(* ===== verification/Pack.v ===== *)
(** * Byte order and length fields: include/openswoole_protocol.h, src/core/base.cc

    The target is a little-endian host: [*((uint32_t * ) data)] is the little-endian
    value of the four bytes, [htonl]/[ntohl] reverse the bytes of a word. *)

From S2P Require Import Prelude.

Definition ntohs (x : Z) : Z := be_val (le_bytes 2 x).
Definition ntohl (x : Z) : Z := be_val (le_bytes 4 x).

Definition openswoole_swap_endian16 (x : Z) : Z :=
  Z.lor (Z.shiftl (Z.land x 255) 8) (Z.shiftr (Z.land x 65280) 8).

Definition openswoole_swap_endian32 (x : Z) : Z :=
  Z.lor (Z.lor (Z.lor (Z.shiftl (Z.land x 255) 24) (Z.shiftl (Z.land x 65280) 8))
               (Z.shiftr (Z.land x 16711680) 8))
        (Z.shiftr (Z.land x 4278190080) 24).

(** Reads of an [n]-byte object at the start of [data] in machine order. *)
Definition rd (n : Z) (data : bytes) : option Z := le_val <$> load data 0 n.

(** [openswoole_unpack]: every result is converted to [int32_t]. *)
Definition openswoole_unpack (type : Z) (data : bytes) : option Z :=
  if type =? 99 (* c *) then i8 <$> rd 1 data
  else if type =? 67 (* C *) then rd 1 data
  else if type =? 115 (* s *) then i16 <$> rd 2 data
  else if type =? 83 (* S *) then rd 2 data
  else if type =? 110 (* n *) then ntohs <$> rd 2 data
  else if type =? 118 (* v *) then (λ x, openswoole_swap_endian16 (ntohs x)) <$> rd 2 data
  else if type =? 76 (* L *) then i32 <$> rd 4 data
  else if type =? 108 (* l *) then i32 <$> rd 4 data
  else if type =? 78 (* N *) then (λ x, i32 (ntohl x)) <$> rd 4 data
  else if type =? 86 (* V *)
       then (λ x, i32 (openswoole_swap_endian32 (ntohl x))) <$> rd 4 data
  else i32 <$> rd 4 data.

(** [openswoole_type_size] of src/core/base.cc. *)
Definition openswoole_type_size (type : Z) : Z :=
  if (type =? 99) || (type =? 67) then 1
  else if (type =? 115) || (type =? 83) || (type =? 110) || (type =? 118) then 2
  else if (type =? 108) || (type =? 76) || (type =? 78) || (type =? 86) then 4
  else 0.

Definition openswoole_hton64 (host : Z) : Z :=
  let low := Z.land host 4294967295 in
  let high := Z.land (Z.shiftr host 32) 4294967295 in
  let low := ntohl low in
  let high := ntohl high in
  Z.lor (u64 (Z.shiftl low 32)) high.

Definition openswoole_ntoh64 (net : Z) : Z :=
  let low := Z.land net 4294967295 in
  let high := u32 (Z.shiftr net 32) in
  let low := ntohl low in
  let high := ntohl high in
  Z.lor (u64 (Z.shiftl low 32)) high.

(** ** Reference values *)

Lemma testbit_above b n i : 0 <= b < 2 ^ n → 0 <= n <= i → Z.testbit b i = false.
Proof.
  intros Hb Hi. destruct (Z.eq_dec b 0) as [->|]; [apply Z.bits_0|].
  apply Z.bits_above_log2; [lia|]. apply Z.log2_lt_pow2; [lia|].
  apply Z.lt_le_trans with (2 ^ n); [lia|]. apply Z.pow_le_mono_r; lia.
Qed.

Lemma lor_shiftl_add a b n : 0 <= n → 0 <= b < 2 ^ n → Z.lor (Z.shiftl a n) b = a * 2 ^ n + b.
Proof.
  intros Hn Hb. assert (Z.land (Z.shiftl a n) b = 0) as Hl.
  { apply Z.bits_inj'. intros i Hi. rewrite Z.land_spec, Z.bits_0, Z.shiftl_spec by lia.
    destruct (Z.lt_ge_cases i n); [by rewrite Z.testbit_neg_r by lia|].
    by rewrite (testbit_above b n), andb_false_r by lia. }
  rewrite <- Z.lxor_lor, <- Z.add_nocarry_lxor by done. by rewrite Z.shiftl_mul_pow2.
Qed.

Lemma rd_le n data bs : load data 0 n = Some bs → rd n data = Some (le_val bs).
Proof. unfold rd. by intros ->. Qed.

Lemma be_val_le_bytes_range n x : 0 <= be_val (le_bytes n x) < 256 ^ Z.of_nat n.
Proof.
  pose proof (be_val_bound (le_bytes n x) (le_bytes_is_bytes n x)) as H.
  unfold zlen in H. by rewrite le_bytes_length in H.
Qed.

Lemma ntohl_range x : 0 <= ntohl x < 2 ^ 32.
Proof. apply (be_val_le_bytes_range 4). Qed.

Lemma le_val_app a b : le_val (a ++ b) = le_val a + 256 ^ zlen a * le_val b.
Proof.
  unfold zlen. induction a as [|x a IH]; cbn [app le_val length]; [cbn; lia|].
  rewrite IH, Nat2Z.inj_succ, Z.pow_succ_r by lia. lia.
Qed.

(** The big-endian value of eight bytes, from the two halves the source swaps. *)
Lemma ntoh64_be_val bs :
  is_bytes bs → length bs = 8%nat → openswoole_ntoh64 (le_val bs) = be_val bs.
Proof.
  intros Hb Hl. pose proof (le_val_bound bs Hb) as Hv. unfold zlen in Hv. rewrite Hl in Hv.
  change (256 ^ Z.of_nat 8) with (2 ^ 64) in Hv.
  rewrite <- (take_drop 4 bs) in *. set (lo := take 4 bs) in *. set (hi := drop 4 bs) in *.
  assert (length lo = 4%nat ∧ length hi = 4%nat) as [Hlo Hhi].
  { subst lo hi. rewrite length_take, length_drop in *. rewrite length_app, length_take, length_drop in Hl. lia. }
  apply Forall_app in Hb as [Hblo Hbhi]. rewrite le_val_app in *.
  pose proof (le_val_bound lo Hblo) as Hvl. pose proof (le_val_bound hi Hbhi) as Hvh.
  unfold zlen in *. rewrite Hlo, Hhi in *. change (256 ^ Z.of_nat 4) with 4294967296 in *.
  unfold openswoole_ntoh64. change 4294967295 with (Z.ones 32).
  rewrite Z.land_ones by lia. rewrite Z.shiftr_div_pow2 by lia.
  change (2 ^ 32) with 4294967296 in *.
  replace ((le_val lo + 4294967296 * le_val hi) mod 4294967296) with (le_val lo) by zdiv.
  replace ((le_val lo + 4294967296 * le_val hi) / 4294967296) with (le_val hi) by zdiv.
  rewrite u32_small by lia. unfold ntohl.
  rewrite <- Hlo at 1. rewrite le_bytes_val by done. rewrite <- Hhi. rewrite le_bytes_val by done.
  pose proof (be_val_bound lo Hblo) as Hbl. pose proof (be_val_bound hi Hbhi) as Hbh.
  unfold zlen in *. rewrite Hlo, Hhi in *. change (256 ^ Z.of_nat 4) with 4294967296 in *.
  rewrite u64_small by (rewrite Z.shiftl_mul_pow2 by lia; lia).
  rewrite lor_shiftl_add by lia. unfold be_val. rewrite reverse_app, le_val_app.
  unfold zlen. rewrite length_reverse, Hhi. change (256 ^ Z.of_nat 4) with (2 ^ 32). lia.
Qed.

Lemma hton64_ntoh64 x : 0 <= x < 2 ^ 64 → openswoole_hton64 x = openswoole_ntoh64 x.
Proof.
  intros Hx. unfold openswoole_hton64, openswoole_ntoh64. repeat f_equal.
  change 4294967295 with (Z.ones 32). rewrite Z.land_ones by lia.
  unfold u32, wrap. done.
Qed.

(** [*length_ptr = openswoole_hton64(length)] writes the big-endian bytes. *)
Lemma hton64_bytes x :
  0 <= x < 2 ^ 64 → le_bytes 8 (openswoole_hton64 x) = be_bytes 8 x.
Proof.
  intros Hx. rewrite hton64_ntoh64 by done.
  assert (le_val (le_bytes 8 x) = x) as Hv.
  { rewrite le_val_bytes. change (256 ^ Z.of_nat 8) with (2 ^ 64). by apply Z.mod_small. }
  rewrite <- Hv at 1. rewrite ntoh64_be_val by (apply le_bytes_is_bytes || apply le_bytes_length).
  unfold be_val, be_bytes. rewrite <- (le_bytes_length 8 x) at 1.
  rewrite <- length_reverse. apply le_bytes_val, Forall_reverse, le_bytes_is_bytes.
Qed.

(** Storing a byte-swapped word writes its big-endian bytes. *)
Lemma swap_store n x :
  0 <= x < 256 ^ Z.of_nat n → le_bytes n (be_val (le_bytes n x)) = be_bytes n x.
Proof.
  intros Hx. unfold be_val, be_bytes. rewrite <- (le_bytes_length n x) at 1.
  rewrite <- length_reverse. apply le_bytes_val, Forall_reverse, le_bytes_is_bytes.
Qed.

(** ** [openswoole_unpack] against the meaning of the pack letters *)

Lemma land_byte x n : 0 <= n → Z.land x (Z.shiftl 255 n) = (x / 2 ^ n) mod 256 * 2 ^ n.
Proof.
  intros Hn. rewrite <- Z.shiftl_mul_pow2, <- Z.shiftr_div_pow2 by lia.
  change 256 with (2 ^ 8). rewrite <- Z.land_ones by lia. change (Z.ones 8) with 255.
  apply Z.bits_inj'. intros i Hi. rewrite Z.land_spec, !Z.shiftl_spec, Z.land_spec by lia.
  destruct (Z.lt_ge_cases i n).
  - by rewrite !(Z.testbit_neg_r _ (i - n)), andb_false_r by lia.
  - rewrite Z.shiftr_spec by lia. by replace (i - n + n) with i by lia.
Qed.

Lemma swap16_bytes x :
  0 <= x < 65536 → openswoole_swap_endian16 x = be_val (le_bytes 2 x).
Proof.
  intros Hx. unfold openswoole_swap_endian16.
  change 255 with (Z.shiftl 255 0). change 65280 with (Z.shiftl 255 8).
  rewrite !land_byte by lia. rewrite (Z.shiftr_div_pow2 _ 8) by lia. rewrite Z.div_mul by lia.
  rewrite lor_shiftl_add by (try apply Z.mod_pos_bound; lia).
  cbn [le_bytes]. unfold be_val. cbn [reverse rev_append le_val].
  change (le_val (reverse [x mod 256; (x / 256) mod 256])) with
    ((x / 256) mod 256 + 256 * (x mod 256 + 256 * 0)).
  change (2 ^ 0) with 1. change (2 ^ 8) with 256. rewrite Z.div_1_r. lia.
Qed.

Lemma swap32_bytes x :
  0 <= x < 4294967296 → openswoole_swap_endian32 x = be_val (le_bytes 4 x).
Proof.
  intros Hx. unfold openswoole_swap_endian32.
  change 255 with (Z.shiftl 255 0). change 65280 with (Z.shiftl 255 8).
  change 16711680 with (Z.shiftl 255 16). change 4278190080 with (Z.shiftl 255 24).
  rewrite !land_byte by lia.
  set (b0 := (x / 2 ^ 0) mod 256). set (b1 := (x / 2 ^ 8) mod 256).
  set (b2 := (x / 2 ^ 16) mod 256). set (b3 := (x / 2 ^ 24) mod 256).
  assert (0 <= b0 < 256 ∧ 0 <= b1 < 256 ∧ 0 <= b2 < 256 ∧ 0 <= b3 < 256) as (?&?&?&?)
    by (split_and!; apply Z.mod_pos_bound; lia).
  rewrite !Z.shiftr_div_pow2 by lia. rewrite Z.div_mul by lia.
  replace (b2 * 2 ^ 16 / 2 ^ 8) with (b2 * 2 ^ 8)
    by (change (2 ^ 16) with 65536; change (2 ^ 8) with 256; zdiv).
  change (2 ^ 0) with 1. rewrite Z.mul_1_r.
  replace (Z.shiftl (b1 * 2 ^ 8) 8) with (Z.shiftl b1 16)
    by (rewrite !Z.shiftl_mul_pow2 by lia; change (2 ^ 16) with 65536; change (2 ^ 8) with 256; lia).
  replace (Z.lor (Z.shiftl b0 24) (Z.shiftl b1 16)) with (Z.shiftl (b0 * 2 ^ 8 + b1) 16).
  2: { rewrite <- lor_shiftl_add, Z.shiftl_lor, Z.shiftl_shiftl by lia. done. }
  rewrite <- (Z.shiftl_mul_pow2 b2) by lia.
  replace (Z.lor (Z.shiftl (b0 * 2 ^ 8 + b1) 16) (Z.shiftl b2 8))
    with (Z.shiftl ((b0 * 2 ^ 8 + b1) * 2 ^ 8 + b2) 8).
  2: { rewrite <- (lor_shiftl_add _ b2), Z.shiftl_lor, Z.shiftl_shiftl by lia. done. }
  rewrite lor_shiftl_add by lia.
  change (be_val (le_bytes 4 x)) with
    ((x / 256 / 256 / 256) mod 256 + 256 * ((x / 256 / 256) mod 256 +
       256 * ((x / 256) mod 256 + 256 * (x mod 256 + 256 * 0)))).
  rewrite !Z.div_div by lia. subst b0 b1 b2 b3.
  change (2 ^ 0) with 1. rewrite Z.div_1_r. change (2 ^ 8) with 256.
  change (2 ^ 16) with 65536. change (2 ^ 24) with 16777216.
  change (256 * (256 * 256)) with 16777216. change (256 * 256) with 65536. lia.
Qed.

Lemma be_val_le_bytes_invol n x :
  0 <= x < 256 ^ Z.of_nat n → be_val (le_bytes n (be_val (le_bytes n x))) = x.
Proof.
  intros Hx. unfold be_val at 2. rewrite <- (le_bytes_length n x) at 1.
  rewrite <- length_reverse, le_bytes_val by apply Forall_reverse, le_bytes_is_bytes.
  unfold be_val. rewrite reverse_involutive, le_val_bytes. by apply Z.mod_small.
Qed.

(** What a PHP [pack] letter means for the bytes [bs]: width, signedness and
    byte order (the result is an [int32_t]). *)
Definition pack_meaning (type : Z) (bs : bytes) : Z :=
  if type =? 99 then i8 (le_val bs)
  else if type =? 115 then i16 (le_val bs)
  else if type =? 110 then be_val bs
  else if type =? 78 then i32 (be_val bs)
  else if (type =? 67) || (type =? 83) || (type =? 118) then le_val bs
  else i32 (le_val bs).

(** for every letter [openswoole_type_size] knows, [openswoole_unpack] reads
    exactly that many bytes and returns the number the letter denotes; in
    particular the double swaps of 'v' and 'V' are little-endian reads. *)
Theorem unpack_meaning type bs rest :
  is_bytes bs → 0 < openswoole_type_size type → zlen bs = openswoole_type_size type →
  openswoole_unpack type (bs ++ rest) = Some (pack_meaning type bs).
Proof.
  intros Hb Hpos Hlen. pose proof (le_val_bound bs Hb) as Hv. rewrite Hlen in Hv.
  assert (∀ k, Z.of_nat k = zlen bs → le_bytes k (le_val bs) = bs) as Hlb.
  { intros k Hk. unfold zlen in Hk. apply Nat2Z.inj in Hk as ->. by apply le_bytes_val. }
  assert (rd (openswoole_type_size type) (bs ++ rest) = Some (le_val bs)) as Hr.
  { apply rd_le. rewrite load_Some by (rewrite ?zlen_app; pose proof (zlen_nonneg rest); lia).
    f_equal. rewrite <- Hlen. unfold zlen. rewrite Nat2Z.id, drop_0. by rewrite take_app_length. }
  unfold openswoole_unpack, pack_meaning, openswoole_type_size in *.
  destruct (Z.eqb_spec type 99) as [->|?]; [simpl in Hr; by rewrite Hr|].
  destruct (Z.eqb_spec type 67) as [->|?]; [simpl in Hr; by rewrite Hr|].
  destruct (Z.eqb_spec type 115) as [->|?]; [simpl in Hr; by rewrite Hr|].
  destruct (Z.eqb_spec type 83) as [->|?]; [simpl in Hr; by rewrite Hr|].
  destruct (Z.eqb_spec type 110) as [->|?].
  { simpl in Hr, Hlen. rewrite Hr. simpl. unfold ntohs. by rewrite Hlb by lia. }
  destruct (Z.eqb_spec type 118) as [->|?].
  { simpl in Hr, Hv. rewrite Hr. simpl. unfold ntohs.
    rewrite swap16_bytes by (apply (be_val_le_bytes_range 2)).
    rewrite be_val_le_bytes_invol by (simpl; lia). done. }
  destruct (Z.eqb_spec type 108) as [->|?]; [simpl in Hr; by rewrite Hr|].
  destruct (Z.eqb_spec type 76) as [->|?]; [simpl in Hr; by rewrite Hr|].
  destruct (Z.eqb_spec type 78) as [->|?].
  { simpl in Hr, Hlen. rewrite Hr. simpl. unfold ntohl. by rewrite Hlb by lia. }
  destruct (Z.eqb_spec type 86) as [->|?]; [|simpl in Hpos; lia].
  simpl in Hr, Hv. rewrite Hr. simpl. unfold ntohl.
  rewrite swap32_bytes by (apply (be_val_le_bytes_range 4)).
  rewrite be_val_le_bytes_invol by (simpl; lia). done.
Qed.

Lemma unpack_meaning_witness :
  openswoole_unpack 86 ([1; 2; 3; 4] ++ [9]) = Some (1 + 256 * (2 + 256 * (3 + 256 * 4))).
Proof.
  apply (unpack_meaning 86 [1; 2; 3; 4] [9]);
    [repeat constructor; unfold is_byte; lia|vm_compute; reflexivity|vm_compute; reflexivity].
Defined.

◆ ◆ ◆

§ **What you will do**: Transcribe the lines above between the line holding "intros Hb Hi." and the line holding "(** The big-endian", inclusive, exactly as they stand and with nothing added.

§ **Solution**:
  intros Hb Hi. destruct (Z.eq_dec b 0) as [->|]; [apply Z.bits_0|].
  apply Z.bits_above_log2; [lia|]. apply Z.log2_lt_pow2; [lia|].
  apply Z.lt_le_trans with (2 ^ n); [lia|]. apply Z.pow_le_mono_r; lia.
Qed.

Lemma lor_shiftl_add a b n : 0 <= n → 0 <= b < 2 ^ n → Z.lor (Z.shiftl a n) b = a * 2 ^ n + b.
Proof.
  intros Hn Hb. assert (Z.land (Z.shiftl a n) b = 0) as Hl.
  { apply Z.bits_inj'. intros i Hi. rewrite Z.land_spec, Z.bits_0, Z.shiftl_spec by lia.
    destruct (Z.lt_ge_cases i n); [by rewrite Z.testbit_neg_r by lia|].
    by rewrite (testbit_above b n), andb_false_r by lia. }
  rewrite <- Z.lxor_lor, <- Z.add_nocarry_lxor by done. by rewrite Z.shiftl_mul_pow2.
Qed.

Lemma rd_le n data bs : load data 0 n = Some bs → rd n data = Some (le_val bs).
Proof. unfold rd. by intros ->. Qed.

Lemma be_val_le_bytes_range n x : 0 <= be_val (le_bytes n x) < 256 ^ Z.of_nat n.
Proof.
  pose proof (be_val_bound (le_bytes n x) (le_bytes_is_bytes n x)) as H.
  unfold zlen in H. by rewrite le_bytes_length in H.
Qed.

Lemma ntohl_range x : 0 <= ntohl x < 2 ^ 32.
Proof. apply (be_val_le_bytes_range 4). Qed.

Lemma le_val_app a b : le_val (a ++ b) = le_val a + 256 ^ zlen a * le_val b.
Proof.
  unfold zlen. induction a as [|x a IH]; cbn [app le_val length]; [cbn; lia|].
  rewrite IH, Nat2Z.inj_succ, Z.pow_succ_r by lia. lia.
Qed.

(** The big-endian value of eight bytes, from the two halves the source swaps. *)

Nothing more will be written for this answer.